Basta el ejercicio de pensar quién fue el virtuoso que con naturalidad ató sus cordones frente a nosotros en un despliegue de movimientos suaves y precisos acompañados de las descripciones más comunes. Ya sean orejas de conejitos que se cruzan y dan la vuelta, o un “éste por aquí, y éste por allá, y luego lo pasas del otro lado y jalas”, hemos tomado el hecho de aprender como una cuestión de adopción.

Abuelo Mario, conocedor y catador de los helados de “La principal”, fue mi maestro en la habilidad de comer helado sin cuchara. La técnica, insólita en mis primeras clases requería paciencia para esperar por la consistencia perfecta del producto. La mano derecha, porque la izquierda conducía la camioneta, presionaba el vasito dando un movimiento giratorio que, con la ayuda del calor de las dos de la tarde, agilizaba el ablandecer de la sustancia para eventualmente poder sorberla sin ser líquida, sin complicaciones y con la ayuda de la bembita heredada. ¿Sus discípulos? Todos sus nietos.

La historia que esta semana nos ocupa va en un sentido similar pero con una lección que se acepta con dificultad. El caso es distinto, por supuesto. Un hombre se encuentra en Italia para ser aprendiz de un gran artista. El dibujo a mano, como técnica presentada en la historia de Juan José Arreola, muestra un universo de posibilidades y proyecciones con los cuales nos sentiremos incómodamente relacionados o dichosamente ajenos.

El maestro, quien con dureza juzga la obra de su nuevo discípulo, centra la corrección en la idea de que el joven artista cree en la belleza y por ende, la vida de su arte refleja su privacidad sentimental: dibuja a su amada. El maestro toma la creación y con violentas líneas gruesas transforma sus trazos iniciales para alejarlo de lo bello; para enseñarle una lección que no logra comprender.

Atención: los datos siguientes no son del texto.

(* ===== verification/Session.v ===== *)
(** * Recording sessions

    [src/pkg/siprec/session.go]: updating a session from metadata, detecting
    participant changes, failover metadata and session recovery (RFC 7245), the
    Replaces header and the notifications of RFC 7866. *)

From S2P Require Import Prelude GoStrings Metadata.
#[local] Open Scope string_scope.
#[local] Open Scope list_scope.
#[local] Open Scope Z_scope.

(** [time.Parse] and [Time.Format] with the RFC 3339 layout; a failed parse
    carries the error text. *)
Class Rfc3339 := {
  parse_rfc3339 : string -> Time + string;
  format_rfc3339 : Time -> string
}.

(** ** Participants *)

(** A SIP communication ID with the given value, as the code builds it from an
    address of record. *)
Definition sip_id (value : string) : CommunicationID :=
  zero_CommunicationID <| ci_Type := "sip" |> <| ci_Value := value |>.

Definition sip_ids (l : list Aor) : list CommunicationID := map (fun a => sip_id (aor_Value a)) l.

Definition ConvertRSParticipantToParticipant (p : RSParticipant) : Participant :=
  let q := zero_Participant <| pt_ID := rp_ID p |> <| pt_Name := rp_Name p |>
             <| pt_DisplayName := rp_DisplayName p |> <| pt_Role := rp_Role p |>
             <| pt_CommunicationIDs := sip_ids (rp_Aor p) |> in
  let q := match pt_CommunicationIDs q with
           | [] => q <| pt_CommunicationIDs :=
               flat_map (fun ni => let value := or_else (ni_AOR ni) (ni_URI ni) in
                 if blank value then [] else [sip_id value]) (rp_NameInfos p) |>
           | _ => q
           end in
  if String.eqb (pt_DisplayName q) "" then
    if negb (String.eqb (rp_NameID p) "") then q <| pt_DisplayName := rp_NameID p |>
    else if negb (String.eqb (rp_Name p) "") then q <| pt_DisplayName := rp_Name p |>
    else q <| pt_DisplayName := display_of_infos (rp_NameInfos p) |>
  else q.

(** The participants of a session by ID; a later one replaces an earlier one. *)
Definition participant_map (l : list Participant) : gmap string Participant :=
  index_by pt_ID l.

Definition rs_participant_map (l : list RSParticipant) : gmap string RSParticipant :=
  index_by rp_ID l.

(** The fields a metadata participant overwrites in a known one. *)
Definition merge_participant (p : Participant) (np : RSParticipant) : Participant :=
  let p := if negb (String.eqb (rp_Name np) "") then p <| pt_Name := rp_Name np |> else p in
  let p := if negb (String.eqb (rp_NameID np) "") then p <| pt_DisplayName := rp_NameID np |> else p in
  match rp_Aor np with
  | [] => p
  | aor => p <| pt_CommunicationIDs := sip_ids aor |>
  end.

Definition new_participant (np : RSParticipant) : Participant :=
  zero_Participant <| pt_ID := rp_ID np |> <| pt_Name := rp_Name np |>
    <| pt_DisplayName := rp_DisplayName np |> <| pt_Role := rp_Role np |>
    <| pt_CommunicationIDs := sip_ids (rp_Aor np) |>.

(** One metadata participant: a known one is merged and leaves the map. *)
Definition update_step (acc : gmap string Participant * list Participant) (np : RSParticipant)
    : gmap string Participant * list Participant :=
  let '(m, result) := acc in
  match m !! rp_ID np with
  | Some p => (delete (rp_ID np) m, result ++ [merge_participant p np])
  | None => (m, result ++ [new_participant np])
  end.

Definition updateParticipants `{!GoMapRange string}
    (existing : list Participant) (new : list RSParticipant) : list Participant :=
  let '(m, result) := foldl update_step (participant_map existing, []) new in
  result ++ (map_range 0 m).*2.

Definition GetParticipantIDs (l : list Participant) : list string := map pt_ID l.
(** ** Results *)

Inductive verror :=
  | EMetadataNil
  | ERootElement (local : string)
  | ENoSessionID
  | ESessionIDTooLong
  | EState (state : string)
  | ENoTerminationReason
  | EReason (reason : string)
  | EReasonForState (reason state : string)
  | EErrorWithoutReason
  | ESequence
  | ENoParticipants
  | EParticipantNoID
  | EParticipantDuplicate (id : string)
  | EParticipantEmptyAor (id : string)
  | EParticipantNoContact (id : string)
  | EParticipantRole (id role : string)
  | EGroupNoID
  | EStreamNoLabel
  | EStreamNoID
  | EStreamDuplicate (id : string)
  | EStreamType (label type : string)
  | EGroupAssocNoGroup
  | EGroupAssocNoSession
  | EPolicyNoID
  | EPolicyNoStatus (id : string)
  | EPolicyStatus (id status : string)
  | EPolicyTimestamp (id err : string)
  | EAssocNoSession
  | ENoSessions
  | ESessionNoID
  | ESessionParticipant (session ref : string)
  | ESessionStream (session ref : string)
  | ESessionMismatch
  | EGroupAssocNoGroup2
  | EGroupAssocNoSession2
  | EPolicyNoID2
  | EPolicyNoStatus2 (id : string)
  | EPsaNoParticipant
  | EPsaParticipant (id : string)
  | EPsaNoSession
  | EStreamAssocNoParticipant
  | EStreamAssocParticipant (id : string)
  | EStreamAssocNoStream
  | EStreamAssocStream (ref : string).

Inductive vwarning :=
  | WNamespace (ns : string)
  | WNoNamespace
  | WNoState
  | WReasonRef (ref : string)
  | WReasonRefWithoutReason
  | WExpires (err : string)
  | WNoParticipants
  | WAorURI (id uri : string)
  | WGroupParticipant (group ref : string)
  | WStreamNoType (id : string)
  | WMixedWithoutSources (label : string)
  | WGroupAssocSession (session expected : string)
  | WGroupAssocDuplicate (key : string)
  | WPolicyDuplicate (id : string)
  | WPolicyAckPending (id : string)
  | WPolicyAckNoTimestamp (id : string)
  | WPolicyNoAckFlag (id status : string)
  | WNoAssoc
  | WAssocSession (session expected : string)
  | WAssocNoCallID
  | WPsaSession (session expected : string).

#[export] Instance verror_eq_dec : EqDecision verror.
Proof. solve_decision. Defined.
#[export] Instance vwarning_eq_dec : EqDecision vwarning.
Proof. solve_decision. Defined.

Record ValidationResult := mkValidationResult {
  vr_Errors : list verror;
  vr_Warnings : list vwarning
}.

Definition nothing : ValidationResult := mkValidationResult [] [].
Definition addError (e : verror) : ValidationResult := mkValidationResult [e] [].
Definition addWarning (w : vwarning) : ValidationResult := mkValidationResult [] [w].

(** One sequence of checks after another. *)
Definition vapp (r s : ValidationResult) : ValidationResult :=
  mkValidationResult (vr_Errors r ++ vr_Errors s) (vr_Warnings r ++ vr_Warnings s).
Notation "r +; s" := (vapp r s) (at level 60, right associativity) : go_scope.

Definition on (b : bool) (r : ValidationResult) : ValidationResult := if b then r else nothing.

Definition each {A} (f : A -> ValidationResult) (l : list A) : ValidationResult :=
  foldr (fun x r => f x +; r) nothing l.

(** ** Normalized identifiers *)

Definition normalizedParticipantID (p : RSParticipant) : string :=
  first_trimmed [rp_ID p; rp_LegacyID p; rp_NameID p].

Definition normalizedStreamID (s : Stream) : string :=
  first_trimmed [sm_StreamID s; sm_StreamIDAlt s; sm_ID s].

Definition normalizedStreamLabel (s : Stream) : string :=
  first_trimmed [sm_Label s; sm_LabelElement s; normalizedStreamID s].

Definition normalizedAssocSessionID (a : RSAssociation) : string :=
  first_trimmed [ra_SessionID a; ra_SessionIDAlt a].

#[global] Arguments normalizedParticipantID : simpl never.
#[global] Arguments normalizedStreamID : simpl never.
#[global] Arguments normalizedStreamLabel : simpl never.
#[global] Arguments normalizedAssocSessionID : simpl never.

Record ValidationOptions := mkValidationOptions { vo_AllowMissingParticipants : bool }.

(** ** The phases of [ValidateSiprecMessageWithOptions] *)

Definition recording_ns : string := "urn:ietf:params:xml:ns:recording:1".

Definition nonempty (s : string) : bool := negb (String.eqb s "").

Definition validate_name (m : RSMetadata) : ValidationResult :=
  let ns := trim_space (xn_Space (md_XMLName m)) in
  let local := trim_space (xn_Local (md_XMLName m)) in
  (if nonempty ns && negb (String.eqb ns recording_ns) then addWarning (WNamespace ns)
   else on (String.eqb ns "") (addWarning WNoNamespace)) +;
  on (nonempty local && negb (String.eqb local "recording")) (addError (ERootElement local)).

A modo de clausura de la sesión, el joven artista sostiene en sus manos el dibujo modificado del rostro de su amada convertido en cenizas. Lejos, el eco de las risas del “superior” y los demás discípulos lo persiguen por las calles de una Italia nocturna que pareciera rechazarlo. La suerte, es que, tras una lección obscura, seguirá buscando la belleza.